Records contained in a dataset:
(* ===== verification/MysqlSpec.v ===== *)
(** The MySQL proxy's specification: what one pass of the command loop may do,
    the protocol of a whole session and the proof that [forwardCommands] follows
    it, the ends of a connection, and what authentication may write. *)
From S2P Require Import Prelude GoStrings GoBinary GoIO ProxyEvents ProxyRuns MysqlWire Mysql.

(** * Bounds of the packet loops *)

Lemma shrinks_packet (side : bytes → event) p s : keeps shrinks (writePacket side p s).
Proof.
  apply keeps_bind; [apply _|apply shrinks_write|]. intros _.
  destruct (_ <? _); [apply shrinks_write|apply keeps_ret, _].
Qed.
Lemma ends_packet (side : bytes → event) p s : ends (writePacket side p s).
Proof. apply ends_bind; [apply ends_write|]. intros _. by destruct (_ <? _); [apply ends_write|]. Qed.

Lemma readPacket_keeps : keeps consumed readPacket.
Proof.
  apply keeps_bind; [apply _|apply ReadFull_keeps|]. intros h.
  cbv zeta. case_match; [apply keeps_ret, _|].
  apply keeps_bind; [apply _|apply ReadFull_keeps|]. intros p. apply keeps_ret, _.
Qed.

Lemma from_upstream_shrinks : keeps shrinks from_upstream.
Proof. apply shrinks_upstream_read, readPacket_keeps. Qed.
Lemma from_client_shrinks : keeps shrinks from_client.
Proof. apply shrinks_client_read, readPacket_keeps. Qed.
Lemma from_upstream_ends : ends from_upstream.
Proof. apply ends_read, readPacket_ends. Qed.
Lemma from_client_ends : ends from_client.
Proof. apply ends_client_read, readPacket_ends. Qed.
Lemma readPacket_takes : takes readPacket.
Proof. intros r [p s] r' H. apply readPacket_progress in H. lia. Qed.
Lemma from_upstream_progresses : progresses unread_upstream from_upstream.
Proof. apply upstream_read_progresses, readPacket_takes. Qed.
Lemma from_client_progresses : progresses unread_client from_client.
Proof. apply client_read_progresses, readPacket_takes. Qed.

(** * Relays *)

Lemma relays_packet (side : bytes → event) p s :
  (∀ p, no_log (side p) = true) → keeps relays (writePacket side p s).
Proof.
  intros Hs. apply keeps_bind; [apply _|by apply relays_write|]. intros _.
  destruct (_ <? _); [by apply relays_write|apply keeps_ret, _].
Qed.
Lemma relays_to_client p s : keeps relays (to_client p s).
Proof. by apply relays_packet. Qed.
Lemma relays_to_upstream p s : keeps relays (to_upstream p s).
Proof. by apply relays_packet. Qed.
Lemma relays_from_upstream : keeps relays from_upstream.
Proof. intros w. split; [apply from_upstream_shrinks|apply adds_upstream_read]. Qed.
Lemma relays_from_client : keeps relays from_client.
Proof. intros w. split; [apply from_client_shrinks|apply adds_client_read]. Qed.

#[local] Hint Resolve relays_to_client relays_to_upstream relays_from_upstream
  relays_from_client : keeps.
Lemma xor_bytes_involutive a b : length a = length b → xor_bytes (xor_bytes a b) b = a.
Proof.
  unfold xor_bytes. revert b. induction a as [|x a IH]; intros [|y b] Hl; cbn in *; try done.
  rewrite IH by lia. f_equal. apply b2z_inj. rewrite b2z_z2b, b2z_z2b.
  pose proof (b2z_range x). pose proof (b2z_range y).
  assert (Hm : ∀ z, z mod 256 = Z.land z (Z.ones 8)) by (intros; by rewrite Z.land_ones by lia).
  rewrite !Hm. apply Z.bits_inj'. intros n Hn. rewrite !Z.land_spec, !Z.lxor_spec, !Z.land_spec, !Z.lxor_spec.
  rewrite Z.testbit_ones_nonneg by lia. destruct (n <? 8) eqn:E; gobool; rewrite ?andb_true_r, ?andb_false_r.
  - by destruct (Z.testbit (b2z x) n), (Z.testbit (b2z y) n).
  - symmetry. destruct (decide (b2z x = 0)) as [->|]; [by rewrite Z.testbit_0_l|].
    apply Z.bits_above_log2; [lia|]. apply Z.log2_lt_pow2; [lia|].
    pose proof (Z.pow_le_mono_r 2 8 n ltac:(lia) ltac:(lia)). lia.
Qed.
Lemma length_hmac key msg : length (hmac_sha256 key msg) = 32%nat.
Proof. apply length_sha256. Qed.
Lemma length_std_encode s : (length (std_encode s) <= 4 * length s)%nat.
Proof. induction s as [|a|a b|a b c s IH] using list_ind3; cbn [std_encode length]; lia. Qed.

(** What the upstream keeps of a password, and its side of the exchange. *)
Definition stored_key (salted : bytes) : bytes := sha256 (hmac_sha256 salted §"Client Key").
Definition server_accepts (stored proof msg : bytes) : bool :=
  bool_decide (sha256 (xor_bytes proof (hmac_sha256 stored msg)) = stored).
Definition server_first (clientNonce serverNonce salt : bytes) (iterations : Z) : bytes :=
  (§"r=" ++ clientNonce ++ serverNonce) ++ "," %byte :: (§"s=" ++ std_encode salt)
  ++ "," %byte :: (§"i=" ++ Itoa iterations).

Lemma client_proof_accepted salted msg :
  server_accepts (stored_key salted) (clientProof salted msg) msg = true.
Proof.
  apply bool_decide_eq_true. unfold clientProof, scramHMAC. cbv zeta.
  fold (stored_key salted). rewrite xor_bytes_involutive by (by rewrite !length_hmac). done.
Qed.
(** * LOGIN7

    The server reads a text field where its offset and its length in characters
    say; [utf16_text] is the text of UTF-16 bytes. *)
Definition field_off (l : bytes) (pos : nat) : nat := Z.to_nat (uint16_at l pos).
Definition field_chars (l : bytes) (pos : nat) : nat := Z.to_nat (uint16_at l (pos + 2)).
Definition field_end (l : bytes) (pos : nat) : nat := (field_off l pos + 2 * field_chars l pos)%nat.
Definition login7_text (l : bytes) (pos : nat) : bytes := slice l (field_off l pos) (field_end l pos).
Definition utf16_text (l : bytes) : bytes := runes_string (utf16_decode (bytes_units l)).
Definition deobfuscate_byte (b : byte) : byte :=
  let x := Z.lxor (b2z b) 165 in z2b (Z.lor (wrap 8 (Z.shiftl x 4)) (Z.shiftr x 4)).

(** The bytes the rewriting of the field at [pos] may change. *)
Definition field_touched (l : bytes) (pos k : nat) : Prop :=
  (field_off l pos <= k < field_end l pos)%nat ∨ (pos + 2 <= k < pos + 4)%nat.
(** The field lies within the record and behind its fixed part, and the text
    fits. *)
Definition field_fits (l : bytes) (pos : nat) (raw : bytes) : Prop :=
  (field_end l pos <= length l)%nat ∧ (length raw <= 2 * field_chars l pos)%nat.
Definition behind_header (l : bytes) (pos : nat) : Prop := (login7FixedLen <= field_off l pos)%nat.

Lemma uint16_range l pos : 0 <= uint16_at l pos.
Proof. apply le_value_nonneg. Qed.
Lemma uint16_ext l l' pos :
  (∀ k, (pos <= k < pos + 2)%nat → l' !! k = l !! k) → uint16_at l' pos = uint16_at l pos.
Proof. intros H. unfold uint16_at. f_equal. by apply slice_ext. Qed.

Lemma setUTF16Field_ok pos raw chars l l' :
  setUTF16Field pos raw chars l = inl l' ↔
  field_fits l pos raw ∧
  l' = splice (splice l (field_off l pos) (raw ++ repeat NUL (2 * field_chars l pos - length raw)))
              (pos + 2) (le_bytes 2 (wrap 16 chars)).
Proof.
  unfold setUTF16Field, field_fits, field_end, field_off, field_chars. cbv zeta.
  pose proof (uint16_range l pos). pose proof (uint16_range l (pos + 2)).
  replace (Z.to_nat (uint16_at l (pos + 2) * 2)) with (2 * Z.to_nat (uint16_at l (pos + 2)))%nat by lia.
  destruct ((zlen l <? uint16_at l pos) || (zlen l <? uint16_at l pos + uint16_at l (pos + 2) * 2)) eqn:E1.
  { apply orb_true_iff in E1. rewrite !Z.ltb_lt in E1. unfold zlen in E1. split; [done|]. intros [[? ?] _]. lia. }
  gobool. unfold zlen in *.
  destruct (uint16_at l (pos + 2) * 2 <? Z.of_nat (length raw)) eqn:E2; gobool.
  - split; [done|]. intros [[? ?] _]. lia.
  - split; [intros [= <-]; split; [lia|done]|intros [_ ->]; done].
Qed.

The problem
State how many lines in the records above contain the word "salted", giving only the number.

Exercise response
4